AUSTIN, Texas — Talking to your Tesla is about to feel less like reciting rigid commands and more like giving directions to a personal chauffeur. Tesla AI chief Ashok Elluswamy has confirmed that the company is actively working to bridge SpaceXAI's Grok assistant with the physics of Full Self-Driving, a step that would let drivers steer the car's behavior with plain spoken language.
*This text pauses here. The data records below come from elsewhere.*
(** The three ways in which the resolver ends on options without a
    previous token. *)
Lemma authenticateUser_ends options w :
  nullish options = false ->
  truthy (own options "previousJwt") = false ->
  (exists e, fst (authenticateUser E options w) = Throw e
     /\ relayLog (snd (authenticateUser E options w)) = relayLog w)
  \/ (exists error,
        fst (authenticateUser E options w)
        = Return (Spec.ReportableError error "authenticateUser")
        /\ relayLog (snd (authenticateUser E options w))
           = Outcomes.logged "authenticateUser" error :: relayLog w)
  \/ (exists u user,
        own options "userEmail" = VStr u
        /\ fst (getUser E (store w) (lowercase E u) (own options "password"))
           = Return user
        /\ authenticateUser E options w
           = (Return (Spec.minted E (own options "customerId") user
                        (own options "redirectUrl") w),
              after_query E (lowercase E u) (own options "password") w)).
Proof.
  intros Ho Hprev. rewrite authenticateUser_run by done. rewrite Hprev.
  destruct (toLowerCase _ _) as [email|e] eqn:Hl; cbn; [|by eauto 6].
  apply toLowerCase_Return in Hl as (u & Hu & ->).
  destruct (fst (getUser _ _ _ _)) as [user|e] eqn:Hg; cbn; [|by eauto 6].
  destruct (nullish user); cbn; [by eauto 6|].
  unfold Spec.signed. destruct (truthy (process_env E "JWT_SECRET")); [|by eauto 6].
  right. right. by exists u, user.
Qed.
(** * GPT-2 forward pass, tensor layout and AdamW update of [train_gpt2.c]

    A shallow embedding of the numerical core of [llm.c/train_gpt2.c]:
    the tensor layout planner, the kernel library, the forward pass and
    the AdamW update, followed by the properties of the design document
    that are proved about them.  Parts III to VIII add the sampler,
    [zero_parameters] and the generation loop of [main], and further
    properties of the kernels and of the forward pass.

    Modelling conventions.
    - C [int] and [size_t] values are integers in [Z].  Inside the kernels
      index arithmetic is exact: the kernels are meant for dimensions whose
      products fit the C types.  The layout planner, whose purpose is the
      size arithmetic, is modelled with the 64-bit wrap-around of [size_t]
      written out.
    - A [float*] is a pointer [(block, offset)]; the heap is a family of
      blocks of floats, one per [malloc]/[calloc] site of the program.
      Pointer arithmetic moves the offset inside the block.
    - The kernels are parameterised by the arithmetic on [float]
      ([FloatOps]), and the properties are proved for any arithmetic,
      IEEE-754 single precision included: a value that the program leaves
      is given as the float expression that the code evaluates, with its
      order of operations.  Where a property needs facts of the arithmetic
      (the infinities, the rounding error of an operation) they are
      hypotheses ([infinity_laws], [rounding_laws]).  The instance over
      the real numbers, which is exact, and its extension by the special
      values of IEEE 754 run the theorems on concrete inputs; the value of
      [random_f32], whose float operations do not round, is given in the
      exact instance. *)

From Stdlib Require Import ZArith List Bool Lia Reals Lra Psatz.
Import ListNotations.
Open Scope Z_scope.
The confirmation came when a Tesla owner asked on X for the ability to simply tell the car which driveway to pull into, the way you would with a human driver. Elluswamy's reply was short and direct: 'Working on it.'
From Chatbot To Co-Pilot
Grok made its automotive debut last summer, letting drivers ask open-ended questions and pull up real-time information. It quickly grew more capable, gaining navigation commands and, this spring, location-based reminders like 'remind me to grab my gym bag when I get home.' Merging that conversational layer with the driving stack is the natural next move — and it builds directly on Tesla's work to let owners teach FSD their neighborhood with contextual voice instructions.
Once live, the feature will let drivers say things like 'take a left at the upcoming stop sign instead of going straight' or 'navigate to Costco and park away from other cars,' and have FSD act on it in real time.
Solving The Last Fifty Feet
The integration promises to fix the clunky final yards of a trip, where even a capable system can hesitate at an exact drop-off point. Letting a rider verbally guide the car to a specific driveway — and having it remember that spot for future trips — turns a rough edge into a genuinely delightful experience.
The upside is even bigger for Tesla's ride-hailing network. Being able to add a stop, switch routes, or describe an exact building by voice would make robotaxi trips feel effortless, extending the momentum from Tesla's expansion of unsupervised robotaxi service across multiple markets.
A Timeline Taking Shape
Elluswamy's 'working on it' lands right after Elon Musk shared a preliminary development window last month, pegging Grok voice controls for FSD at roughly three months out — putting a potential launch in the fall of 2026. Musk first floated controlling FSD with Grok at the start of the year, and the AI team's public confirmation signals the software framework is now being validated rather than merely sketched. Tesla details the assistant's current capabilities on its official Grok support page.
The logical endgame is even broader: giving Grok direct access to cabin functions so owners can open windows, switch on Pet Mode, or dial in the climate with ordinary conversation. For a company that has spent years teaching cars to see and drive, teaching them to truly listen may be the feature that finally makes the cabin feel alive.